Reviewed by Joel Alden Schlosser, Bryn Mawr College (jschlosser@brynmawr.edu)

Version at BMCR home site

Who are Herodotus's Persians? Interpreters of Herodotus's Histories have long wrangled over the extent to which Herodotus's account can be trusted – whether it is factually inaccurate, overly flattering, or an example of objectionable "othering." Leaping into this still-simmering agon, Vernon Provencal's Sophist Kings offers a provocative thesis: Herodotus depicts the Persians as sophists, positioning them on one side of a cultural polarity with the Greeks on the other. On this reading, the Persians represent an implicit understanding of the law of nature that anticipates arguments by Sophists such as Protagoras, Gorgias, and the Callicles and Thrasymachus of Plato's dialogues, while the Greeks represent the rule of law grounded in pious recognition of the subjection of human affairs to divine retribution. For Provencal, Herodotus thus confronts his readers with an ideological division at the heart of human affairs, one that culminates in a split between the erotic tyranny toward which the sophistic Persians strive and the Greek ideal of isonomia or equality under laws. Original and stirring, this argument has moments of brilliance, yet its rigid categories seem to omit too many of the details that give the Histories their wondrous amplitude. Herodotus's Persians may not be as singular as Sophist Kings claims them to be.

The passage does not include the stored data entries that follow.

(* ===== verification/MgmtServicesSpec.v ===== *)
(** * MgmtServicesSpec: what managing sources, reactions and queries guarantees *)
From S2P Require Import Prelude BTree Json RustText Effects MgmtModels MergeSpec.
From S2P Require Import SpecValidator Mappings ResourceRepo ResourceService ResourceServiceSpec.
From S2P Require Import MgmtServices.

Section extensible.
Context {D V : Type}.
Context (compile : value → option V).
Context (check : V → value → result unit (list (string * string))).
Context (keys_of : gmap string ServiceConfig → list string).
Context (keys_of_ok : ∀ m name, name ∈ keys_of m ↔ is_Some (m !! name)).

Notation sources := (source_service compile check keys_of).
Notation reactions := (reaction_service compile check keys_of).

(** What a completed specification must satisfy to be stored. *)
Definition valid_spec (properties : option cfg) (services : option (gmap string ServiceConfig))
    (schema : ProviderSpec) : Prop :=
  (∀ c, pv_config_schema schema = Some c →
     ∃ m, properties = Some m ∧ conforms compile check c m) ∧
  ∃ ss, services = Some ss ∧
    (∀ name, is_Some (ss !! name) → name ∈ (pv_services schema).*1) ∧
    ∀ name config c, (name, config) ∈ pv_services schema → ps_config_schema config = Some c →
      ∃ m, match ss !! name with Some svc => svc_properties svc | None => Some ∅ end = Some m ∧
        conforms compile check c m.

Lemma validate_spec_ok tx kind properties services schema :
  validate_spec compile check keys_of tx kind properties services schema = Ok () ↔
  valid_spec properties services schema.
Proof.
  unfold validate_spec, valid_spec. rewrite result_bind_Ok. split.
  - intros ([] & Hp & H). split; [by apply (validate_properties_ok compile check tx kind)|].
    destruct services as [ss|]; [|done]. apply result_bind_Ok in H as ([] & Hk & Hs).
    exists ss. split; [done|]. split.
    + intros name Hn%keys_of_ok. rewrite known_services_ok, list.Forall_forall in Hk. exact (Hk name Hn).
    + intros name config c Hin Hc. rewrite validate_services_ok, list.Forall_forall in Hs. exact (Hs _ Hin c Hc).
  - intros (Hp & ss & -> & Hk & Hs). exists (). split; [by apply validate_properties_ok|].
    apply result_bind_Ok. exists (). split.
    + apply known_services_ok, list.Forall_forall. intros name Hn%keys_of_ok. auto.
    + apply validate_services_ok, list.Forall_forall. intros [name config] Hin c Hc. by eapply Hs.
Qed.

Lemma validate_one {T} (v : T → ProviderSpec → result unit DomainError) spec schema :
  validate_all [v] spec schema = v spec schema.
Proof. cbn. by destruct (v spec schema) as [[]|e]. Qed.

Lemma source_accepts source schema stored :
  accepts sources source schema stored ↔
  populate_source source schema = Ok stored ∧
  valid_spec (so_properties stored) (so_services stored) schema.
Proof.
  unfold accepts. cbn [ex_populate ex_validators source_service]. rewrite validate_one.
  unfold validate_source. by rewrite validate_spec_ok.
Qed.

Lemma reaction_accepts reaction schema stored :
  accepts reactions reaction schema stored ↔
  populate_reaction reaction schema = Ok stored ∧
  valid_spec (re_properties stored) (re_services stored) schema.
Proof.
  unfold accepts. cbn [ex_populate ex_validators reaction_service]. rewrite validate_one.
  unfold validate_reaction. by rewrite validate_spec_ok.
Qed.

Drawing on his own interpretations of Herodotus's text as well as secondary literature on the broader contexts of the period, Provencal's argument mostly restricts itself to claims about the meaning of the Histories. First Provencal tracks the arc of Herodotus's life (Chapter 1) and its intersection with the rise of sophistic thought (Chapter 2). Provencal then steps back from the details of the Histories to show crucial aspects of Persian history missing from its account (Chapter 3). The absence of "real Persia" creates a gap that Herodotus fills with a sophistic other and the Persians become the cultural other for the Greeks (Chapter 4). In contrast to the Greeks' lives of freedom under rule of law, the Persians play the role of "Persosophists" in the Histories (Chapter 5). Herodotus ascribes sophistic ideology not only to the Persian kings and empire but also to the whole way of life of the Persians.

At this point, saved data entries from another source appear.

(* ===== verification/DebugService.v ===== *)
(** * DebugService: running a query for debugging, without storing it
    ([domain/debug_service.rs] and [domain/query_actor_service.rs]) *)
From S2P Require Import Prelude BTree Json RustText Effects MgmtModels Mappings.
From S2P Require Import ResourceRepo ResourceService MgmtServices.

(** The results that are streamed to the client ([result_service.rs]). *)
Inductive DebugSignal := SigBootstrapStarted | SigBootstrapCompleted | SigRunning | SigStopped
  | SigQueryDeleted.

Inductive DebugResult :=
| DrChange (change : value)
| DrControl (signal : DebugSignal) (rest : value).

(** What the stream's [select!] sees first. *)
Inductive debug_event :=
| DbgCancelled
| DbgReady (r : result unit DomainError)
| DbgNext (item : option DebugResult).

Inductive debug_call (D : Type) : Type → Type :=
| Actor (X : Type) (c : service_call D ApiQuerySpec QueryStatus X) : debug_call D X
| StreamFromStart (query_id consumer_id : string) : debug_call D (result unit DomainError)
| SelectEvent : debug_call D debug_event
| Yield (item : result DebugResult DomainError) : debug_call D unit
| Sleep200 : debug_call D unit.
Arguments Actor {D X}.
Arguments StreamFromStart {D}.
Arguments SelectEvent {D}.
Arguments Yield {D}.
Arguments Sleep200 {D}.

Section debug.
Context {D : Type}.
Notation P := (prog (debug_call D)).

Definition actor {A} (p : prog (service_call D ApiQuerySpec QueryStatus) A) : P A :=
  translate (λ X c, Actor c) p.

(** [wait_for_ready_or_error], its first [rounds] looks: it does not end by
    itself while the status is not decided. *)
Fixpoint wait_for_ready_or_error (rounds : nat) (id container : string)
    : P (option (result unit DomainError)) :=
  match rounds with
  | O => mret None
  | S rounds =>
      r ← trigger (Actor (GetStatus (qas_actor container) id));
      match r with
      | Err e => mret (Some (internal e))
      | Ok qs =>
          match status_verdict qs with
          | Some v => mret (Some v)
          | None => _ ← trigger Sleep200; wait_for_ready_or_error rounds id container
          end
      end
  end.

Definition set_transient (spec : QuerySpec) : QuerySpec :=
  mkQuery (q_container spec) (q_mode spec) (q_query spec) (q_query_language spec) (q_sources spec)
    (q_storage_profile spec) (q_view spec) (Some true).

Definition end_of_stream (item : DebugResult) : bool :=
  match item with
  | DrControl SigStopped _ => true
  | DrControl SigQueryDeleted _ => true
  | _ => false
  end.

(** The stream's loop, its first [rounds] events; whether it was left. *)
Fixpoint debug_loop (rounds : nat) : P bool :=
  match rounds with
  | O => mret false
  | S rounds =>
      e ← trigger SelectEvent;
      match e with
      | DbgCancelled => mret true
      | DbgReady (Ok _) => debug_loop rounds
      | DbgReady (Err e) => _ ← trigger (Yield (Err e)); mret true
      | DbgNext None => mret true
      | DbgNext (Some item) =>
          _ ← trigger (Yield (Ok item));
          if end_of_stream item then mret true else debug_loop rounds
      end
  end.

(** The stream: its loop, then the query is removed. *)
Definition debug_stream (rounds : nat) (temp_id container : string) : P bool :=
  ended ← debug_loop rounds;
  match ended with
  | true => _ ← actor (qas_deprovision temp_id container); mret true
  | false => mret false
  end.

(** [DebugService::debug] with the identifier it draws, and its stream. *)
Definition debug (rounds : nat) (uuid : string) (spec : QuerySpec)
    : P (result bool DomainError) :=
  let temp_id := "debug-" +:+ uuid in
  let spec := set_transient spec in
  r ← actor (qas_configure temp_id spec);
  match r with
  | Err e => mret (internal (domain_error_to_string e))
  | Ok _ =>
      rs ← trigger (StreamFromStart temp_id "debug");
      match rs with
      | Err e =>
          _ ← actor (qas_deprovision temp_id (q_container spec));
          mret (Err e)
      | Ok _ =>
          ended ← debug_stream rounds temp_id (q_container spec);
          mret (Ok ended)
      end
  end.

(** ** What a session leaves behind *)

Notation trace := (list (call (debug_call D))).

(** The configurations that worked, and the deprovisions. *)
Definition started_of (c : call (debug_call D)) : option (string * string) :=
  match c with
  | @Call _ X e x =>
      match e in debug_call _ X return X → _ with
      | Actor c => λ x,
          match c in service_call _ _ _ X return X → _ with
          | Configure a id _ => λ r, if is_ok r then Some (a, id) else None
          | _ => λ _, None
          end x
      | _ => λ _, None
      end x
  end.

Definition stopped_of (c : call (debug_call D)) : option (string * string) :=
  match c with
  | @Call _ X e x =>
      match e in debug_call _ X return X → _ with
      | Actor c => λ x,
          match c in service_call _ _ _ X return X → _ with
          | Deprovision a id => λ _, Some (a, id)
          | _ => λ _, None
          end x
      | _ => λ _, None
      end x
  end.

(** The results received, and the items given to the client. *)
Definition received_of (c : call (debug_call D)) : option DebugResult :=
  match c with
  | @Call _ X e x =>
      match e in debug_call _ X return X → _ with
      | SelectEvent => λ x, match x with DbgNext (Some item) => Some item | _ => None end
      | _ => λ _, None
      end x
  end.

Definition yielded_of (c : call (debug_call D)) : option (result DebugResult DomainError) :=
  match c with
  | @Call _ X e x =>
      match e in debug_call _ X return X → _ with
      | Yield item => λ _, Some item
      | _ => λ _, None
      end x
  end.

Lemma debug_loop_calls rounds :
  always (debug_loop rounds) (λ t o, ∃ ended, o = Done ended ∧
    observe started_of t = [] ∧ observe stopped_of t = [] ∧
    ∃ errs, observe yielded_of t = map Ok (observe received_of t) ++ map Err errs ∧
      (length errs ≤ 1)%nat).
Proof.
  induction rounds as [|rounds IH]; cbn [debug_loop].
  { exists false. do 3 (split; [done|]). exists []. split; [done|cbn; lia]. }
  intros [|[[]|e]|[item|]] _; cbn.
  - exists true. do 3 (split; [done|]). exists []. split; [done|cbn; lia].
  - exact IH.
  - intros _ _. exists true. do 3 (split; [done|]). exists [e]. split; [done|cbn; lia].
  - intros _ _. destruct (end_of_stream item); cbn.
    + exists true. do 3 (split; [done|]). exists []. split; [done|cbn; lia].
    + eapply under_mono; [done| |exact IH].
      intros t o (ended & -> & Hs & Hd & errs & Hy & Hl). exists ended.
      do 3 (split; [done|]). exists errs. cbn. split; [|done].
      unfold observe in *. cbn. by rewrite Hy.
  - exists true. do 3 (split; [done|]). exists []. split; [done|cbn; lia].
Qed.

(** The request a debugged query is configured with does not say that it is
    transient. *)
Lemma transient_not_sent spec :
  into (set_transient spec) = into (A:=QuerySpec) (B:=ApiQuerySpec) spec.
Proof. done. Qed.

(** A debugging session never leaves its query behind: when the stream cannot
    be opened, or once the stream has ended - cancelled, failed, stopped, deleted
    or exhausted - the query's actor has been told to deprovision; a query that
    could not be configured is not deprovisioned.  While it runs, the client gets
    the results received, in order, and at most one error after them. *)
Theorem debug_session_cleans_up rounds uuid spec :
  always (debug rounds uuid spec) (λ t o, ∃ r, o = Done r ∧
    let a := (q_container spec +:+ ".ContinuousQuery", "debug-" +:+ uuid) in
    (observe started_of t = [] ∧ observe stopped_of t = [] ∧ is_ok r = false ∨
     observe started_of t = [a] ∧
       observe stopped_of t = match r with Ok false => [] | _ => [a] end) ∧
    ∃ errs, observe yielded_of t = map Ok (observe received_of t) ++ map Err errs ∧
      (length errs ≤ 1)%nat).
Proof.
  unfold debug. intros [[]|e] _; cbn.
  2:{ eexists. split; [done|]. split; [by left|]. exists []. split; [done|cbn; lia]. }
  intros [[]|e] _; cbn.
  2:{ intros [[]|e'] _; cbn; eexists; (split; [done|]); (split; [by right|]); exists []; (split; [done|cbn; lia]). }
  unfold debug_stream. apply under_bind, under_bind.
  eapply under_mono; [done| |exact (debug_loop_calls rounds)].
  intros t o (ended & -> & Hs & Hd & errs & Hy & Hl). unfold observe in *.
  destruct ended; cbn.
  - intros r _. destruct r as [[]|e]; cbn; eexists; (split; [done|]);
      rewrite !omap_app, ?Hs, ?Hd, Hy; cbn; (split; [by right|]);
      exists errs; by rewrite !app_nil_r.
  - eexists. split; [done|]. rewrite !app_nil_r, Hs, Hd. split; [by right|]. by exists errs.
Qed.
End debug.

Why would Herodotus depict the Persians as sophistic others? For Provencal, Herodotus sought to commemorate the birth of national consciousness among the Greeks, a birth that began in the inherent conflict of opposed ideologies. On this argument, Herodotus views the conflict between the Persians and the Greeks as rooted in the rivalry between monarchic despotism and the Greek polis. By representing the Persians as sophistic others, Herodotus reminds the Athenians of the defenders of freedom they once were, and the degree to which tyranny is the cultural antithesis to isonomia, the equality under the laws established only with the end of tyranny in Athens. The ideology of despotism and imperialism attributed to the Persians is a simulacrum of the Athenian ideology of the sophists, the intellectual movement that Provencal sees Herodotus opposing. Herodotus intends his Histories to call the Athenians (and the Greeks more broadly) back to their better selves.

Echoes of the sophists abound in Herodotus. Different parties offer opposing logoi for the conflict between the Persians and the Greeks. The Constitutional Debate presents an antilogy. Xerxes adopts eristic argumentation on the eve of his invasion. As narrator, Herodotus appears to employ a number of sophistic approaches: an interest in language and the precise use of words; a sense of humanity as universal; agnosticism and skepticism about religion; a distinction between phusis and nomos; incipient relativism about moral responsibility as well as truth and responsibility; and the use of theoretical categories for describing politics. Protagoras, Gorgias, Prodicus, Hippias, Antiphon, and Critias may not appear in the Histories but their imprint is undeniable.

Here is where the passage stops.